■ About this exercise ■
There is one span to output from the data below: the lines starting at the line with "run_calls [CallBegin; CallStartCommand;" and ending at the line with "destruct (rollback_ends_block ddl_world". Output it exactly, ends included, nothing more.

[Stored data]
■ ■ ■ ■ ■

(* ===== verification/Proc.v ===== *)
(** * Backends: the PGPROC pool and the ProcArray

    Models src/storage/ipc/proc.cpp (slots of the shared PGPROC pool, the
    compact PGXACT array, the freelist) and the registration part of
    src/transaction/procarray.cpp (the shared array of the slots in use).

    The pool, the PGXACT array and the ProcArray are regions of shared
    memory, [None] until allocated; a [found] flag of [ShmemInitStruct] is
    whether the region existed.  A pointer to a slot is its index.  Sections
    under kProcArrayLock are single steps (the lock is recursive, so
    [InitProcess] may call [ProcArrayAdd] while holding it). *)

From stdpp Require Import base list sets.
From S2P Require Import Prelude Transam.
Import Transam.

Module Proc.

Definition kMaxBackends : Z := 100.

Inductive ProcStatus := kIdle | kWaiting | kBlocked.

Record PGPROC := mkProc {
  pid : Z;
  xid : Z;
  xmin : Z;
  lxid : Z;
  status : ProcStatus;
  is_aux : bool;
  next : option nat;
  pgprocno : Z
}.

Record PGXACT := mkXact { px_xid : Z; px_xmin : Z }.

Record ProcArrayStruct := mkProcArray { pgprocnos : list Z; numProcs : nat }.

Record state := mkState {
  ProcPool : option (list PGPROC);
  PgXactArray : option (list PGXACT);
  ProcArray : option ProcArrayStruct;
  (* process-local *)
  g_proc_freelist : option nat;
  MyProc : option nat;
  NextLxid : Z
}.

Definition initial_state : state := mkState None None None None None 1.

Definition default_proc : PGPROC :=
  mkProc 0 kInvalidTransactionId kInvalidTransactionId 0 kIdle false None (-1).
Definition default_xact : PGXACT := mkXact kInvalidTransactionId kInvalidTransactionId.

(** ** Field updates *)

Definition set_pool (p : list PGPROC) (s : state) : state :=
  mkState (Some p) (PgXactArray s) (ProcArray s) (g_proc_freelist s) (MyProc s) (NextLxid s).
Definition set_pgxact (a : list PGXACT) (s : state) : state :=
  mkState (ProcPool s) (Some a) (ProcArray s) (g_proc_freelist s) (MyProc s) (NextLxid s).
Definition set_procarray (a : ProcArrayStruct) (s : state) : state :=
  mkState (ProcPool s) (PgXactArray s) (Some a) (g_proc_freelist s) (MyProc s) (NextLxid s).
Definition set_freelist (f : option nat) (s : state) : state :=
  mkState (ProcPool s) (PgXactArray s) (ProcArray s) f (MyProc s) (NextLxid s).
Definition set_myproc (m : option nat) (s : state) : state :=
  mkState (ProcPool s) (PgXactArray s) (ProcArray s) (g_proc_freelist s) m (NextLxid s).
Definition set_lxid (n : Z) (s : state) : state :=
  mkState (ProcPool s) (PgXactArray s) (ProcArray s) (g_proc_freelist s) (MyProc s) n.

Definition set_next (n : option nat) (p : PGPROC) : PGPROC :=
  mkProc (pid p) (xid p) (xmin p) (lxid p) (status p) (is_aux p) n (pgprocno p).
Definition set_pgprocno (n : Z) (p : PGPROC) : PGPROC :=
  mkProc (pid p) (xid p) (xmin p) (lxid p) (status p) (is_aux p) (next p) n.

(** ** ProcArray *)

Definition nprocs : nat := Z.to_nat kMaxBackends.

Definition InitializeProcArray (s : state) : state :=
  match ProcArray s with
  | Some _ => s
  | None => set_procarray (mkProcArray (replicate nprocs (-1)) 0) s
  end.
(* ===== verification/CatalogTx.v ===== *)
(** * The transactional catalog

    Models the transaction-facing part of src/catalog/catalog.cpp: the deep
    copy of the user-created rows taken when a transaction starts, its
    restoration on abort, and the on-commit save.

    The catalog is its 22 row vectors (pg_class, pg_attribute, ...,
    pg_extension, in the order of the C++ class); a row is its key OID (the
    [oid_field] of the C++ templates) and its other columns.  Deep copies are
    values.  [Save] writes the rows to [persist_path_]; here it records the
    rows written. *)

From stdpp Require Import base list strings.
From S2P Require Import Prelude.

Module CatalogTx.

Definition kFirstNormalObjectId : Z := 16384.
Definition kNumCatalogTables : nat := 22.

Record row := mkRow { row_oid : Z; row_cols : list string }.

#[global] Instance row_eq_dec : EqDecision row.
Proof. solve_decision. Defined.

Record CatalogSnapshot := mkCatSnapshot { snap_tables : list (list row); snap_next_oid : Z }.

Record Catalog := mkCatalog {
  tables : list (list row);
  next_oid : Z;
  snapshot_ : option CatalogSnapshot;
  dirty_ : bool;
  persist_path_ : string;
  saved : option (list (list row))
}.

Definition is_user (r : row) : bool := kFirstNormalObjectId <=? row_oid r.

Definition CopyUserRowsToSnapshot (src : list row) : list row := base.filter (λ r, is_user r = true) src.
Definition FreeUserRows (vec : list row) : list row := base.filter (λ r, is_user r = false) vec.
Definition RestoreUserRows (src dst : list row) : list row := dst ++ src.

Definition set_snapshot (sn : option CatalogSnapshot) (c : Catalog) : Catalog :=
  mkCatalog (tables c) (next_oid c) sn (dirty_ c) (persist_path_ c) (saved c).
Definition set_tables (t : list (list row)) (c : Catalog) : Catalog :=
  mkCatalog t (next_oid c) (snapshot_ c) (dirty_ c) (persist_path_ c) (saved c).
Definition set_dirty (d : bool) (c : Catalog) : Catalog :=
  mkCatalog (tables c) (next_oid c) (snapshot_ c) d (persist_path_ c) (saved c).

Definition DiscardSnapshot (c : Catalog) : Catalog := set_snapshot None c.

Definition TakeSnapshot (c : Catalog) : Catalog :=
  let c1 := DiscardSnapshot c in
  set_snapshot (Some (mkCatSnapshot (map CopyUserRowsToSnapshot (tables c1)) (next_oid c1))) c1.

Definition RestoreSnapshot (c : Catalog) : Catalog :=
  match snapshot_ c with
  | None => c
  | Some sn =>
      set_dirty false
        (set_tables (zip_with (λ live snap, RestoreUserRows snap (FreeUserRows live))
                              (tables c) (snap_tables sn)) c)
  end.

(** The user rows of each table, which is what [Save] writes. *)
Definition Save (c : Catalog) : list (list row) := map CopyUserRowsToSnapshot (tables c).

Definition CommitDirty (c : Catalog) : Catalog :=
  if dirty_ c && negb (bool_decide (persist_path_ c = "")) then
    mkCatalog (tables c) (next_oid c) (snapshot_ c) false (persist_path_ c) (Some (Save c))
  else c.

Definition PreWrite (c : Catalog) : Catalog :=
  match snapshot_ c with Some _ => set_dirty true c | None => c end.

(** A DDL write: [PreWrite], then one row vector changes. *)
Definition ddl_write (t : nat) (f : list row → list row) (c : Catalog) : Catalog :=
  let c1 := PreWrite c in set_tables (alter f t (tables c1)) c1.

(** ** Rollback of DDL *)

(** A write that leaves the built-in rows of its table alone. *)
Definition user_write (f : list row → list row) : Prop := ∀ l, FreeUserRows (f l) = FreeUserRows l.

Inductive ddl_steps : Catalog → Catalog → Prop :=
| ddl_none c : ddl_steps c c
| ddl_more c t f c' : user_write f → ddl_steps (ddl_write t f c) c' → ddl_steps c c'.

Lemma filter_split l : FreeUserRows l ++ CopyUserRowsToSnapshot l ≡ₚ l.
Proof.
  unfold FreeUserRows, CopyUserRowsToSnapshot. induction l as [|r l IH]; [done|].
  rewrite !filter_cons. destruct (is_user r) eqn:E; simpl.
  - rewrite <- Permutation_middle. by constructor.
  - by constructor.
Qed.

Lemma ddl_steps_builtin c c' :
  ddl_steps c c' → is_Some (snapshot_ c) →
  snapshot_ c' = snapshot_ c ∧ map FreeUserRows (tables c') = map FreeUserRows (tables c).
Proof.
  induction 1 as [|c t f c' Hf _ IH]; [done|]. intros [sn Hs].
  assert (Hsn : snapshot_ (ddl_write t f c) = snapshot_ c)
    by (unfold ddl_write, PreWrite; by rewrite Hs).
  destruct IH as [IH1 IH2]; [by rewrite Hsn; eauto|]. rewrite IH1, IH2, Hsn. split; [done|].
  unfold ddl_write, PreWrite. rewrite Hs. cbn [tables set_tables set_dirty].
  clear -Hf. generalize (tables c) as ts. induction t as [|t IH]; intros [|x ts]; simpl; [done|by rewrite Hf|done|].
  f_equal. apply IH.
Qed.

(** Rolling back undoes DDL: whatever user rows the transaction inserted,
    changed or deleted in any catalog table, after [RestoreSnapshot] every
    table holds the rows it held when the transaction took its snapshot, the
    catalog is clean, and OIDs handed out meanwhile are not reused. *)
Theorem rollback_restores_catalog (c c' : Catalog) (Hsteps : ddl_steps (TakeSnapshot c) c') :
  Forall2 Permutation (tables (RestoreSnapshot c')) (tables c) ∧
  dirty_ (RestoreSnapshot c') = false ∧ next_oid (RestoreSnapshot c') = next_oid c'.
Proof.
  destruct (ddl_steps_builtin _ _ Hsteps) as [Hsn Hb]; [by eexists|].
  unfold RestoreSnapshot. rewrite Hsn. cbn -[zip_with]. split; [|done].
  cbn [tables set_snapshot TakeSnapshot DiscardSnapshot] in Hb. clear -Hb.
  revert Hb. generalize (tables c') as ts'. generalize (tables c) as ts.
  induction ts as [|t ts IH]; intros [|t' ts'] Hb; simpl in *; try done.
  injection Hb as Ht Hts. constructor; [|by apply IH].
  unfold RestoreUserRows. rewrite Ht. apply filter_split.
Qed.

Definition demo_catalog : Catalog :=
  mkCatalog (replicate 22 [mkRow 11 ["pg_catalog"]; mkRow 16384 ["t1"]]) 16385 None false "" None.

Lemma rollback_restores_catalog_witness :
  let c' := ddl_write 0 (λ l, l ++ [mkRow 16385 ["t2"]]) (TakeSnapshot demo_catalog) in
  Forall2 Permutation (tables (RestoreSnapshot c')) (tables demo_catalog).
Proof.
  intros c'. apply (rollback_restores_catalog demo_catalog c').
  eapply (ddl_more _ 0 (λ l, l ++ [mkRow 16385 ["t2"]])); [|apply ddl_none].
  intros l. unfold FreeUserRows. rewrite filter_app. simpl. by rewrite app_nil_r.
Defined.

(** [CommitDirty] saves exactly when DDL happened under a snapshot and a path
    is configured. *)
Lemma commit_dirty_saves c t f :
  is_Some (snapshot_ c) → persist_path_ c ≠ "" →
  let c1 := ddl_write t f c in
  saved (CommitDirty c1) = Some (Save c1) ∧ dirty_ (CommitDirty c1) = false.
Proof.
  intros [sn Hs] Hp. unfold ddl_write, PreWrite, CommitDirty. rewrite Hs.
  cbn [dirty_ set_tables set_dirty persist_path_]. by rewrite bool_decide_eq_false_2 by done.
Qed.

End CatalogTx.
Definition nested_world : world :=
  run_calls [CallBegin; CallStartCommand; CallGetXid; CallSavepoint "a"; CallSavepoint "b"] ready_world.

Lemma nested_wf : stack_wf (StateStack (w_xact nested_world)).
Proof. unfold nested_world. apply run_calls_wf. reflexivity. Qed.

Lemma nested_log : cache_coherent (w_tx nested_world) ∧ is_Some (clog_of (w_tx nested_world)).
Proof. split; [intros H; vm_compute in H; discriminate H|eexists; vm_compute; reflexivity]. Qed.

(** The same world with a table created in the transaction. *)
Definition created_table : CatalogTx.Catalog := CatalogTx.ddl_write 0 (λ l, l ++ [CatalogTx.mkRow 16385 ["t2"]]) (CatalogTx.TakeSnapshot CatalogTx.demo_catalog).
Definition with_catalog (c : CatalogTx.Catalog) (w : world) : world := mkWorld (w_tx w) (w_proc w) (w_xact w) (w_snap w) (Some c) (w_2pc w) (w_caches w).
Definition ddl_world : world := with_catalog created_table nested_world.
Lemma with_catalog_parts c w : w_xact (with_catalog c w) = w_xact w ∧ w_tx (with_catalog c w) = w_tx w ∧ w_cat (with_catalog c w) = Some c.
Proof. done. Qed.

Lemma rollback_ends_block_witness :
  ∃ w' after, AbortTransactionBlock ddl_world = (Ret tt, w') ∧ status_of (w_tx w') 3 = Transam.kAborted ∧
    w_cat w' = Some after ∧ Forall2 Permutation (CatalogTx.tables after) (CatalogTx.tables CatalogTx.demo_catalog).
Proof.
  destruct (with_catalog_parts created_table nested_world) as (Ex & Et & Ec). fold ddl_world in Ex, Et, Ec.
  destruct (rollback_ends_block ddl_world (world_top nested_world)) as (w' & H1 & H2 & _ & Hddl & _).
  - rewrite Ex. exact nested_wf.
  - rewrite Ex. vm_compute. reflexivity.
  - right. vm_compute. split; reflexivity.
  - rewrite Et. apply nested_log.
  - rewrite Et. apply nested_log.
  - destruct (Hddl CatalogTx.demo_catalog created_table Ec) as (after & Hcat & Htables & _).
    { eapply (CatalogTx.ddl_more _ 0 (λ l, l ++ [CatalogTx.mkRow 16385 ["t2"]])); [|apply CatalogTx.ddl_none]. intros l. unfold CatalogTx.FreeUserRows. rewrite filter_app. simpl. by rewrite app_nil_r. }
    exists w', after. split; [exact H1|]. split; [|by split]. destruct H2 as [_ H2 _ _ _]. rewrite H2.
    replace (transaction_id (world_top nested_world)) with 3 by (vm_compute; reflexivity). reflexivity.
Defined.

(** ** Errors inside a block *)

(** What a client can still call in a failed block whose transaction has the id [x]:
    everything but what ends the block, PREPARE TRANSACTION and the initialization of
    the backend; and an id is not assigned any more. *)
Definition block_call (x : Z) (c : api) : bool :=
  match c with
  | CallEnd | CallAbortBlock | CallPrepare _ | CallInitialize => false
  | CallGetXid | CallGetTopXid => TransactionIdIsValid x
  | _ => true
  end.

(** The stack of a failed block: savepoints above the entry that failed. *)
Definition failed_stack (x : Z) (st : tstack) : Prop := ∃ t, list.last st = Some t ∧ block_state t = kAbortPending ∧ transaction_id t = x.

Lemma failed_head f x t rest : (rest = [] → block_state (f t) = block_state t ∧ transaction_id (f t) = transaction_id t) → failed_stack x (t :: rest) → failed_stack x (f t :: rest).
Proof.
  intros Hf (u & Hl & Hb & Hx). destruct rest as [|p rest]; [|exists u; by rewrite last_cons_cons in *]. injection Hl as <-. destruct (Hf eq_refl) as [E1 E2]. exists (f t). by rewrite E1, E2.
Qed.
Lemma failed_cons x s st : failed_stack x st → failed_stack x (s :: st).
Proof. intros (u & Hl & H). exists u. split; [|done]. destruct st; [done|]. by rewrite last_cons_cons. Qed.
Lemma failed_tail x s p rest : failed_stack x (s :: p :: rest) → failed_stack x (p :: rest).
Proof. intros (u & Hl & H). exists u. by rewrite last_cons_cons in Hl. Qed.
Lemma failed_suffix x pre p rest : failed_stack x (pre ++ p :: rest) → failed_stack x (p :: rest).
Proof. intros (u & Hl & H). exists u. by rewrite last_app_cons in Hl. Qed.

(** The setters of the top-level entry. *)
Lemma failed_upd_last f x st : (∀ t, block_state (f t) = block_state t ∧ transaction_id (f t) = transaction_id t) → failed_stack x st → failed_stack x (upd_last f st).
Proof.
  intros Hf (u & Hl & Hb & Hx). exists (f u). destruct (Hf u) as [-> ->]. split; [|done]. clear Hb Hx. induction st as [|s [|p rest] IH]; [done|by injection Hl as ->|].
  rewrite last_cons_cons in Hl. specialize (IH Hl). rewrite upd_last_cons. destruct (upd_last f (p :: rest)); [done|]. by rewrite last_cons_cons.
Qed.

(** The top entry of a failed block. *)
Lemma failed_current x st t rest : stack_wf st → failed_stack x st → st = t :: rest → block_state t = kSubInProgress ∧ rest ≠ [] ∨ rest = [] ∧ block_state t = kAbortPending ∧ transaction_id t = x.
Proof.
  intros Hwf (u & Hl & Hb & Hx) ->. destruct rest as [|p rest]; [right; by injection Hl as ->|left]. split; [by eapply sub_state|done].
Qed.

(** ** Calls that stay on the stack *)

(** The log, the process table and the prepared transactions are left alone. *)
Class Quiet {A} (m : M world A) : Prop := quiet : ∀ w, let w' := exec m w in w_tx w' = w_tx w ∧ w_proc w' = w_proc w ∧ w_2pc w' = w_2pc w.
#[export] Instance quiet_ret {A} (a : A) : Quiet (mret a : M world A).
Proof. by intros w. Qed.
#[export] Instance quiet_err {A} e : Quiet (ereport e : M world A).
Proof. by intros w. Qed.
#[export] Instance quiet_gets {A} (g : world → A) : Quiet (gets g).
Proof. by intros w. Qed.
#[export] Instance quiet_stack {A} (m : M XactStack A) : Quiet (zoom m : M world A).
Proof. intros w. unfold exec, zoom. by destruct (m (view w)). Qed.
#[export] Instance quiet_snap {A} (m : M SnapMgr A) : Quiet (zoom m : M world A).
Proof. intros w. unfold exec, zoom. by destruct (m (view w)). Qed.
#[export] Instance quiet_caches {A} (m : M Caches A) : Quiet (zoom m : M world A).
Proof. intros w. unfold exec, zoom. by destruct (m (view w)). Qed.
#[export] Instance quiet_bind {A B} (m : M world A) (f : A → M world B) `{!Quiet m} `{!∀ a, Quiet (f a)} : Quiet (m ≫= f).
Proof.
  intros w. pose proof (quiet (m := m) w) as Hw. unfold exec, mbind, M_bind in *. destruct (m w) as [[a|e] w']; [|done]. cbn in Hw |- *.
  match goal with H : ∀ a, Quiet (f a) |- _ => pose proof (H a w') as Hf end. unfold exec in Hf. destruct Hw as (<- & <- & <-). exact Hf.
Qed.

■ ■ ■ ■ ■

■ Answer to the problem ■
  run_calls [CallBegin; CallStartCommand; CallGetXid; CallSavepoint "a"; CallSavepoint "b"] ready_world.

Lemma nested_wf : stack_wf (StateStack (w_xact nested_world)).
Proof. unfold nested_world. apply run_calls_wf. reflexivity. Qed.

Lemma nested_log : cache_coherent (w_tx nested_world) ∧ is_Some (clog_of (w_tx nested_world)).
Proof. split; [intros H; vm_compute in H; discriminate H|eexists; vm_compute; reflexivity]. Qed.

(** The same world with a table created in the transaction. *)
Definition created_table : CatalogTx.Catalog := CatalogTx.ddl_write 0 (λ l, l ++ [CatalogTx.mkRow 16385 ["t2"]]) (CatalogTx.TakeSnapshot CatalogTx.demo_catalog).
Definition with_catalog (c : CatalogTx.Catalog) (w : world) : world := mkWorld (w_tx w) (w_proc w) (w_xact w) (w_snap w) (Some c) (w_2pc w) (w_caches w).
Definition ddl_world : world := with_catalog created_table nested_world.
Lemma with_catalog_parts c w : w_xact (with_catalog c w) = w_xact w ∧ w_tx (with_catalog c w) = w_tx w ∧ w_cat (with_catalog c w) = Some c.
Proof. done. Qed.

Lemma rollback_ends_block_witness :
  ∃ w' after, AbortTransactionBlock ddl_world = (Ret tt, w') ∧ status_of (w_tx w') 3 = Transam.kAborted ∧
    w_cat w' = Some after ∧ Forall2 Permutation (CatalogTx.tables after) (CatalogTx.tables CatalogTx.demo_catalog).
Proof.
  destruct (with_catalog_parts created_table nested_world) as (Ex & Et & Ec). fold ddl_world in Ex, Et, Ec.
  destruct (rollback_ends_block ddl_world (world_top nested_world)) as (w' & H1 & H2 & _ & Hddl & _).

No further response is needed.